Louis Clodion n’en demanda pas davantage, et, tandis que Will Mitz sortait de la cabine, il réveilla Tony Renault qui sauta hors de son cadre dès qu’il eut été mis au courant.

En quelques minutes, tous les jeunes passagers lauréats furent sur pied, sauf M. Patterson. Il ne serait prévenu qu’au dernier moment. On l’entraînerait, on l’affalerait dans l’embarcation, sans même lui donner le temps de comprendre.

Il convient de le dire à l’éloge d’Antilian School, pas un de ses pensionnaires ne se montra faible devant le danger. Il ne leur échappa ni une plainte, ni un cri d’effroi, qui auraient compromis cette évasion tentée dans des conditions si difficiles.

Toutefois, Niels Harboe lit cette proposition qui témoignait d’une âme énergique :

« Je ne m’en irai pas sans avoir arraché la vie à ce misérable ! »

Et il se dirigeait vers la cabine d’Harry Markel.

Will Mitz l’arrêta :

« Vous n’en ferez rien, monsieur Harboe… dit-il. Harry Markel pourrait se réveiller au moment où vous entreriez dans sa cabine, puis appeler, puis se défendre, et nous serions bientôt accablés !… Embarquons sans bruit… Une fois à bord du navire, je ne doute pas que son commandant ne veuille s’emparer de l’Alert et des bandits qui en sont les maîtres ! »

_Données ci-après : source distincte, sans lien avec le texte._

Definition config_data (libs : list string) (t : option CppLibraryType) : CppBuildConfigData := {|
  linked_libs := libs; linked_frameworks := []; compiler_flags := ["-O2"];
  library_type := t |}.

Definition config_agreeing : CppBuildConfig bool := {| items := [
  {| condition := true; data := config_data ["a"] (Some Shared) |};
  {| condition := false; data := config_data ["x"] (Some Static) |};
  {| condition := true; data := config_data ["b"] None |}] |}.

Definition config_conflicting : CppBuildConfig bool := {| items := [
  {| condition := true; data := config_data ["a"] (Some Shared) |};
  {| condition := true; data := config_data ["b"] (Some Static) |}] |}.

(** A class [S] listed as its own base. *)
Definition data_self_derived : CppData :=
  mkCppData [class_decl "S" [class_type_of "S"]] [member_method "S" "s" Regular false Public] [].

(** A constructor whose class type is not a named type. *)
Definition unnamed_ctor_membership : CppMethodClassMembership := {|
  class_type := Void; method_kind := Constructor; is_virtual := false;
  is_pure_virtual := false; is_const_method := false; is_static := false;
  visibility := Public; is_signal := false; is_slot := false |}.

Definition ctor_unnamed : CppMethod := {|
  name := "C"; class_membership := Some unnamed_ctor_membership; return_type := void_type;
  arguments := []; allows_variadic_arguments := false; include_file := "a.h";
  template_arguments := None |}.

(** Methods the filters drop: a protected method, a signal, a template
    method and a method of the template class [T]; with the private [A::p]
    and the public [A::q]. *)
Definition method_r_protected : CppMethod := member_method "A" "r" Regular false Protected.

Definition signal_membership : CppMethodClassMembership := {|
  class_type := Class "A" None; method_kind := Regular; is_virtual := false;
  is_pure_virtual := false; is_const_method := false; is_static := false;
  visibility := Public; is_signal := true; is_slot := false |}.

Definition method_s_signal : CppMethod := {|
  name := "s"; class_membership := Some signal_membership; return_type := void_type;
  arguments := []; allows_variadic_arguments := false; include_file := "a.h";
  template_arguments := None |}.

Definition method_t_template : CppMethod := {|
  name := "t"; class_membership := None; return_type := void_type;
  arguments := []; allows_variadic_arguments := false; include_file := "a.h";
  template_arguments := Some ["T"] |}.

Definition method_u_of_T : CppMethod := member_method "T" "u" Regular false Public.

Definition filter_methods : list CppMethod :=
  [method_p_private; method_q_public; method_r_protected; method_s_signal;
   method_t_template; method_u_of_T].

Definition generator_template : CGenerator := {|
  cpp_data := mkCppData [] [] []; template_classes := ["T"]; abstract_classes := [] |}.

(** Headers: [a.h] with the abstract-class sample, [b.h] with [f()], [f(a)]
    and [f(b)], and a [QFlags] entry. *)
Definition sample_headers : gmap string CppData :=
  <["b.h" := mkCppData [] distinct_methods []]>
    (<["QFlags" := mkCppData [] [method_q_public] []]> {["a.h" := data_abstract]}).

Definition header_a : CppFfiHeaderData CppMethod := {|
  ffi_include_file := "a.h"; ffi_include_file_base_name := "a";
  ffi_methods := [(method_f_of_A, "A_f"); (ctor_of_B, "B_B"); (method_f_of_B, "B_f")] |}.

Definition header_b : CppFfiHeaderData CppMethod := {|
  ffi_include_file := "b.h"; ffi_include_file_base_name := "b";
  ffi_methods := [(method_f_no_arg, "f"); (method_f_arg_a, "f_a"); (method_f_arg_b, "f_b")] |}.

(** Headers one of which holds the constructor without a class name. *)
Definition panicking_headers : gmap string CppData :=
  <["b.h" := mkCppData [] distinct_methods []]>
    {["a.h" := mkCppData [] [method_q_public; ctor_unnamed] []]}.

(** The abstract-class sample before [generate_all] fills in the abstract
    classes, split into the single header [a.h]. *)
Definition generator_unset : CGenerator := {|
  cpp_data := data_abstract; template_classes := []; abstract_classes := [] |}.

Definition split_single_header (d : CppData) : gmap string CppData := {["a.h" := d]}.

End Samples.

(* ================================================================== *)
(** * Proofs *)

Lemma obind_Ok {A B} (c : outcome A) (f : A -> outcome B) (b : B) :
  obind c f = Ok b -> exists a, c = Ok a /\ f a = Ok b.
Proof. destruct c; simpl; intros H; [eauto | discriminate | discriminate]. Qed.

Section SortBy.

Context {A : Type} (R : relation A) `{!RelDecision R}.

Lemma insert_sorted_Permutation x l : insert_sorted R x l ≡ₚ x :: l.
Proof.
  induction l as [|y l IH]; simpl; [done|].
  case_decide; [done|]. rewrite IH. apply perm_swap.
Qed.

Lemma sort_by_Permutation l : sort_by R l ≡ₚ l.
Proof.
  induction l as [|x l IH]; simpl; [done|].
  rewrite insert_sorted_Permutation, IH. done.
Qed.

Context `{!Total R}.

Lemma insert_sorted_HdRel y x l :
  R y x -> HdRel R y l -> HdRel R y (insert_sorted R x l).
Proof.
  intros Hyx Hl. destruct l as [|z l]; simpl; [by constructor|].
  case_decide; constructor; [done|]. by inversion Hl.
Qed.

Lemma insert_sorted_Sorted x l : Sorted R l -> Sorted R (insert_sorted R x l).
Proof.
  induction l as [|y l IH]; intros Hl; simpl; [by repeat constructor|].
  inversion Hl as [|? ? Hl' Hhd]; subst.
  case_decide as Hxy; [by constructor; [|constructor]|].
  constructor; [by apply IH|].
  apply insert_sorted_HdRel; [|done].
  destruct (total R x y); [contradiction|done].
Qed.

Lemma sort_by_Sorted l : Sorted R (sort_by R l).
Proof.
  induction l as [|x l IH]; simpl; [constructor|]. by apply insert_sorted_Sorted.
Qed.

End SortBy.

C’était le seul parti à prendre.

« Et M. Patterson ?… observa Roger Hinsdale. — Embarquez d’abord, répondit Will Mitz, et, lorsque vous serez installés, nous le ferons descendre. »

Alors Louis Clodion et ses camarades de revêtir quelques vêtements plus chauds. Des vivres, il n’en fut pas question, puisqu’il ne s’agissait que de rejoindre le navire à un demi-mille. Dut même le canot attendre le lever de la brume ou le lever du jour, on l’apercevrait. Et, fussent-ils alors vus de l’équipage de l’Alert, les fugitifs seraient recueillis avant qu’Harry Markel et ses hommes eussent pu se mettre à leur poursuite.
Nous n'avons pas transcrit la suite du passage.